Segment Open
(* ===== verification/Broker.v ===== *)
(** * The broker ([libshvbroker/rpcbroker.c], [libshvbroker/role.c],
      [libshvbroker/mount.c], [libshvbroker/multipack.c], [libshvbroker/broker.h])

    The state of the broker, the registration of clients, their roles and mount
    points, and the delivery of signals to all the clients that subscribed. *)

From stdpp Require Import sorting.
From S2P Require Import Prelude Effects Stdio CpItem CpPack CpLoops Arr Nbool Rpcri Rpcaccess RpcMsg.
From S2P Require Import Subscription Mount.

(** ** The state *)

Definition REUSE_TIMEOUT : Z := 600.
Definition NONCE_LEN : Z := 10.
Definition IDLE_TIMEOUT_LOGIN : Z := 5.

(** [access] is the callback with its cookie; [rfree] says that there is a callback
    that frees the role. *)
Record rpcbroker_role : Type := Role {
  rname : option cstr;
  access : option cstr → option cstr → Z;
  mount_point : option cstr;
  subscriptions : list cstr;
  rfree : bool }.

Record ttlsub : Type := Ttlsub { tri : cstr; ttl : Z }.

Record clientctx : Type := Client {
  cid : Z;
  role : option rpcbroker_role;
  login : bool;
  nonce : cstr;
  username : option cstr;
  activity_timeout : Z;
  last_activity : Z;
  ttlsubs : list ttlsub }.

(** A pointer of the array of clients: [NULL], to a client or to one that was freed. *)
Inductive slot := Empty | Live (c : clientctx) | Freed.

(** What the rest of the program sees, in the order it happens: a message [p] sent to
    a client, the request to disconnect it, the role of a client given back. *)
Inductive event (P : Type) := Sent (cid : Z) (p : P) | Disconnected (cid : Z) | Released (cid : Z).
Arguments Sent {P} _ _.
Arguments Disconnected {P} _.
Arguments Released {P} _.

Record rpcbroker (P : Type) : Type := Broker {
  bname : option cstr;
  nolock : bool;
  clients : list slot;
  clients_lastuse : list Z;
  mounts : list mount;
  subs : list subscription;
  locked : bool;
  events : list (event P) }.
Arguments Broker {P} _ _ _ _ _ _ _ _.
Arguments bname {P} _.
Arguments nolock {P} _.
Arguments clients {P} _.
Arguments clients_lastuse {P} _.
Arguments mounts {P} _.
Arguments subs {P} _.
Arguments locked {P} _.
Arguments events {P} _.

Definition set_clients {P} (v : list slot) (b : rpcbroker P) : rpcbroker P :=
  Broker (bname b) (nolock b) v (clients_lastuse b) (mounts b) (subs b) (locked b) (events b).
Definition set_lastuse {P} (v : list Z) (b : rpcbroker P) : rpcbroker P :=
  Broker (bname b) (nolock b) (clients b) v (mounts b) (subs b) (locked b) (events b).
Definition set_mounts {P} (v : list mount) (b : rpcbroker P) : rpcbroker P :=
  Broker (bname b) (nolock b) (clients b) (clients_lastuse b) v (subs b) (locked b) (events b).
Definition set_subs {P} (v : list subscription) (b : rpcbroker P) : rpcbroker P :=
  Broker (bname b) (nolock b) (clients b) (clients_lastuse b) (mounts b) v (locked b) (events b).
Definition set_locked {P} (v : bool) (b : rpcbroker P) : rpcbroker P :=
  Broker (bname b) (nolock b) (clients b) (clients_lastuse b) (mounts b) (subs b) v (events b).
Definition set_events {P} (v : list (event P)) (b : rpcbroker P) : rpcbroker P :=
  Broker (bname b) (nolock b) (clients b) (clients_lastuse b) (mounts b) (subs b) (locked b) v.

Definition set_role (v : option rpcbroker_role) (c : clientctx) : clientctx :=
  Client (cid c) v (login c) (nonce c) (username c) (activity_timeout c) (last_activity c) (ttlsubs c).
Definition set_nonce (v : cstr) (c : clientctx) : clientctx :=
  Client (cid c) (role c) (login c) v (username c) (activity_timeout c) (last_activity c) (ttlsubs c).
Definition set_user (v : option cstr) (c : clientctx) : clientctx :=
  Client (cid c) (role c) (login c) (nonce c) v (activity_timeout c) (last_activity c) (ttlsubs c).
Definition set_timeout (v : Z) (c : clientctx) : clientctx :=
  Client (cid c) (role c) (login c) (nonce c) (username c) v (last_activity c) (ttlsubs c).
Definition set_activity (v : Z) (c : clientctx) : clientctx :=
  Client (cid c) (role c) (login c) (nonce c) (username c) (activity_timeout c) v (ttlsubs c).
Definition set_ttlsubs (v : list ttlsub) (c : clientctx) : clientctx :=
  Client (cid c) (role c) (login c) (nonce c) (username c) (activity_timeout c) (last_activity c) v.

Definition emit {P} (e : event P) : M (rpcbroker P) unit := modify (λ b, set_events (events b ++ [e]) b).

Section broker.
Context {P : Type}.
Notation M := (M (rpcbroker P)).

Definition broker_lock : M unit := λ b,
  if nolock b then inl (b, tt)
  else if locked b then inr Deadlock else inl (set_locked true b, tt).

Definition broker_unlock : M unit := λ b,
  if nolock b then inl (b, tt) else inl (set_locked false b, tt).

(** [broker->clients[cid]] where [cid] is in the array. *)
Definition slot_at (b : rpcbroker P) (cid : Z) : option slot :=
  if 0 <=? cid then clients b !! Z.to_nat cid else None.

Definition cid_valid (b : rpcbroker P) (cid : Z) : bool :=
  match slot_at b cid with Some (Live _) | Some Freed => true | _ => false end.

(** [None] when the role of a client that was freed is read. *)
Definition cid_active (b : rpcbroker P) (cid : Z) : option bool :=
  match slot_at b cid with
  | Some (Live c) => Some (match role c with Some _ => true | None => false end)
  | Some Freed => None
  | _ => Some false
  end.

(** [*broker->clients[cid]] *)
Definition client_at (cid : Z) : M clientctx := λ b,
  match slot_at b cid with
  | Some (Live c) => inl (b, c)
  | Some Freed => inr UseAfterFree
  | Some Empty => inr NullPointer
  | None => inr ReadOutside
  end.

Definition put_slot (cid : Z) (s : slot) : M unit := modify (λ b,
  set_clients (<[Z.to_nat cid := s]> (clients b)) b).

(** A change of the structure a client points to. *)
Definition update_client (cid : Z) (f : clientctx → clientctx) : M unit :=
  c ← client_at cid; put_slot cid (Live (f c)).

Definition siz (b : rpcbroker P) : Z := Z.of_nat (length (clients b)).

(** ** Signals ([multipack.c]) *)

Context (pack : P → cpitem → P * bool) (fresh : P).

(** The clients of the subscriptions that match. *)
Definition matching (path source : cstr) (signal : option cstr) (res : nbool_t) (s : subscription) : M nbool_t :=
  m ← need ReadOutside (rpcri_match (ri s) path source signal);
  mret (if m : bool then nbool_or res (sclients s) else res).

(** The loop over [for_nbool] clears only the number it is at. *)
Definition allowed (path source : cstr) (access_ : Z) (res : nbool_t) (cid : Z) : M nbool_t :=
  b ← gets id;
  a ← need UseAfterFree (cid_active b cid);
  if negb a then mret (nbool_clear res cid)
  else
    c ← client_at cid;
    r ← need NullPointer (role c);
    mret (if access r (Some path) (Some source) <? access_ then nbool_clear res cid else res).

Definition signal_destinations (path source : cstr) (signal : option cstr) (access_ : Z) : M nbool_t :=
  subs ← gets subs;
  res ← fold (matching path source signal) None subs;
  fold (allowed path source access_) res (for_nbool res).

(** The packers of the destinations; the ones that failed are [NULL]. *)
Fixpoint pack_func (packs : list (option P)) (item : cpitem) : list (option P) * bool :=
  match packs with
  | [] => ([], false)
  | Some p :: packs =>
      let '(p, ok) := pack p item in
      let '(packs, res) := pack_func packs item in
      ((if ok : bool then Some p else None) :: packs, ok || res)
  | None :: packs => let '(packs, res) := pack_func packs item in (None :: packs, res)
  end.

(** [fresh] is the packer of a new message. *)
Definition multipack_init (destinations : nbool_t) : M (list (option P)) :=
  mapM (λ cid, client_at cid;; mret (Some fresh)) (for_nbool destinations).

(** A message that is not sent is dropped. *)
Definition multipack_done (packs : list (option P)) (destinations : nbool_t) (send : bool) : M unit :=
  each (λ x : Z * option P, client_at x.1;;
      match x.2 with Some p => if send then emit (Sent x.1 p) else mret tt | None => mret tt end)
    (zip (for_nbool destinations) packs).

(** ** Mount points ([mount.c]) *)

(** One round of the loop over the slashes of a mount point: where the search goes on
    and the longest common path so far. *)
Definition common_step (path point : cstr) (s : nat * nat) : nat * nat + nat :=
  let '(pos, plen) := s in
  match strchr (drop pos path) SLASH with
  | None => inr plen
  | Some rest =>
      let siz := (length path - length rest)%nat in
      if (strncmp path point siz =? 0) && (cget point (Z.of_nat siz) =? SLASH)
      then inl (S siz, Nat.max plen siz) else inr plen
  end.

Definition common (point : cstr) (plen : nat) (m : mount) : nat :=
  match cloop (common_step (mpath m) point) 64 (0%nat, plen) with inr r => r | inl (_, r) => r end.

Definition before_slash (s : cstr) : cstr := take (length s - length (strchrnul s SLASH)) s.

(** The node with the change and the name of what changed there. *)
Definition lsmod_at (mounts : list mount) (point : cstr) : cstr * cstr :=
  match foldl (common point) 0%nat mounts with
  | O => ([], before_slash point)
  | plen => (take plen point, before_slash (drop (S plen) point))
  end.

Definition pack_lsmod {Q} (pack : Q → cpitem → Q * bool) (prefix node : cstr) (val : bool) : Q → Q * bool :=
  rpcmsg_pack_signal pack (Some prefix) (str "ls") (str "lsmod") None RPCACCESS_BROWSE false >>>
  cp_pack_map_begin pack >>>
  cp_pack_str pack (Some node) >>>
  cp_pack_bool pack val >>>
  cp_pack_container_end pack >>>
  cp_pack_container_end pack.

Definition lsmod (point : cstr) (val : bool) : M unit :=
  mounts ← gets mounts;
  let '(prefix, node) := lsmod_at mounts point in
  dest ← signal_destinations prefix (str "ls") (Some (str "lsmod")) RPCACCESS_BROWSE;
  match dest with
  | None => mret tt
  | Some _ =>
      packs ← multipack_init dest;
      multipack_done (pack_lsmod pack_func prefix node val packs).1 dest true
  end.

Definition mount_register (cid : Z) (point : cstr) : M bool :=
  b ← gets id;
  ok ← need ReadOutside (mount_allowed (mounts b) (cid_active b) (siz b) point);
  if negb ok then mret false
  else
    lsmod point true;;
    modify (λ b, set_mounts (add_mount (mounts b) (Mount point cid)) b);;
    mret true.

Definition mount_unregister (point : cstr) : M unit :=
  mounts ← gets mounts;
  match del_mount mounts point with
  | None => mret tt
  | Some mounts => modify (set_mounts mounts);; lsmod point false
  end.

(** ** Roles ([role.c]) *)

Inductive role_res := ROLE_RES_OK | ROLE_RES_MNT_INVALID | ROLE_RES_MNT_EXISTS.

Definition mount_invalid (point : cstr) : bool :=
  (cget point 0 =? 0) || is_path_prefix point (str ".app") || is_path_prefix point (str ".broker").

(** The role does not go to the client: it is given back. *)
Definition role_refused (cid : Z) (r : rpcbroker_role) (res : role_res) : M role_res :=
  update_client cid (set_role None);;
  (if rfree r then emit (Released cid) else mret tt);;
  mret res.

Definition role_subscribe (cid : Z) (r : rpcbroker_role) : M role_res :=
  each (λ ri, modify (λ b, set_subs (subscribe (subs b) ri cid).1 b)) (subscriptions r);;
  mret ROLE_RES_OK.

Definition role_assign (cid : Z) (r : rpcbroker_role) : M role_res :=
  update_client cid (set_role (Some r));;
  match mount_point r with
  | None => role_subscribe cid r
  | Some point =>
      if mount_invalid point then role_refused cid r ROLE_RES_MNT_INVALID
      else
        ok ← mount_register cid point;
        if negb ok then role_refused cid r ROLE_RES_MNT_EXISTS
        else role_subscribe cid r
  end.

(** What becomes of the client, which may not be in the array any more. *)
Definition role_unassign (c : clientctx) : M clientctx :=
  match role c with
  | None => mret c
  | Some r =>
      (match mount_point r with Some point => mount_unregister point | None => mret tt end);;
      (if rfree r then emit (Released (cid c)) else mret tt);;
      mret (set_role None c)
  end.

(** ** Clients ([rpcbroker.c]) *)

(** The number of the first client that is not there and was not there lately. *)
Fixpoint free_cid (now : Z) (l : list slot) (use : list Z) : nat :=
  match l, use with
  | Empty :: l, t :: use => if t >=? now - REUSE_TIMEOUT then S (free_cid now l use) else O
  | _ :: l, _ :: use => S (free_cid now l use)
  | _, _ => O
  end.

(** The arrays double when there is none. *)
Definition grow (b : rpcbroker P) (cid : nat) : rpcbroker P :=
  if (cid =? length (clients b))%nat
  then set_clients (clients b ++ replicate cid Empty)
         (set_lastuse (clients_lastuse b ++ replicate cid 0) b)
  else b.

Definition client_new (cid now : Z) (contrack : bool) (r : option rpcbroker_role) : clientctx :=
  Client cid r (match r with None => true | Some _ => false end) [] None
    (match r with
     | Some _ => u32 (-1)
     | None => if contrack then IDLE_TIMEOUT_LOGIN else u32 (-1)
     end) now [].

(** [contrack] is [rpcclient_contrack] of the client. *)
Definition rpcbroker_client_register (now : Z) (contrack : bool) (r : option rpcbroker_role) : M Z :=
  broker_lock;;
  b ← gets id;
  let n := free_cid now (clients b) (clients_lastuse b) in
  modify (λ b, grow b n);;
  let cid := Z.of_nat n in
  put_slot cid (Live (client_new cid now contrack r));;
  res ← match r with Some r => role_assign cid r | None => mret ROLE_RES_OK end;
  match res with
  | ROLE_RES_OK => broker_unlock;; mret cid
  | _ =>
      modify (λ b, set_lastuse (<[n := 0]> (clients_lastuse b)) b);;
      put_slot cid Freed;;
      mret (-1)
  end.

Definition rpcbroker_client_unregister (now client_id : Z) : M unit :=
  broker_lock;;
  b ← gets id;
  s ← need ReadOutside (slot_at b client_id);
  put_slot client_id Empty;;
  modify (λ b, set_lastuse (<[Z.to_nat client_id := now]> (clients_lastuse b)) b);;
  c ← match s with Live c => mret c | Empty => fails NullPointer | Freed => fails UseAfterFree end;
  role_unassign c;;
  modify (λ b, set_subs (unsubscribe_all (subs b) client_id) b);;
  broker_unlock.

(** Whose handler is given. *)
Definition rpcbroker_client_handler (client_id : Z) : M (option Z) :=
  b ← gets id;
  if cid_valid b client_id then c ← client_at client_id; mret (Some (cid c)) else mret None.

Definition rpcbroker_new (name : option cstr) (nolock : bool) : rpcbroker P :=
  Broker name nolock (replicate 4 Empty) (replicate 4 0) [] [] false [].
End broker.

#[export] Instance role_res_eq_dec : EqDecision role_res.
Proof. solve_decision. Defined.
Segment Closed
__PROBLEM DETAILS__
Looking at the records above, return exactly the lines from the line with "if mount_invalid point" to the line with "(** ** Clients ([rpcbroker.c]) *)", both ends included.

__SOLUTION__
      if mount_invalid point then role_refused cid r ROLE_RES_MNT_INVALID
      else
        ok ← mount_register cid point;
        if negb ok then role_refused cid r ROLE_RES_MNT_EXISTS
        else role_subscribe cid r
  end.

(** What becomes of the client, which may not be in the array any more. *)
Definition role_unassign (c : clientctx) : M clientctx :=
  match role c with
  | None => mret c
  | Some r =>
      (match mount_point r with Some point => mount_unregister point | None => mret tt end);;
      (if rfree r then emit (Released (cid c)) else mret tt);;
      mret (set_role None c)
  end.

(** ** Clients ([rpcbroker.c]) *)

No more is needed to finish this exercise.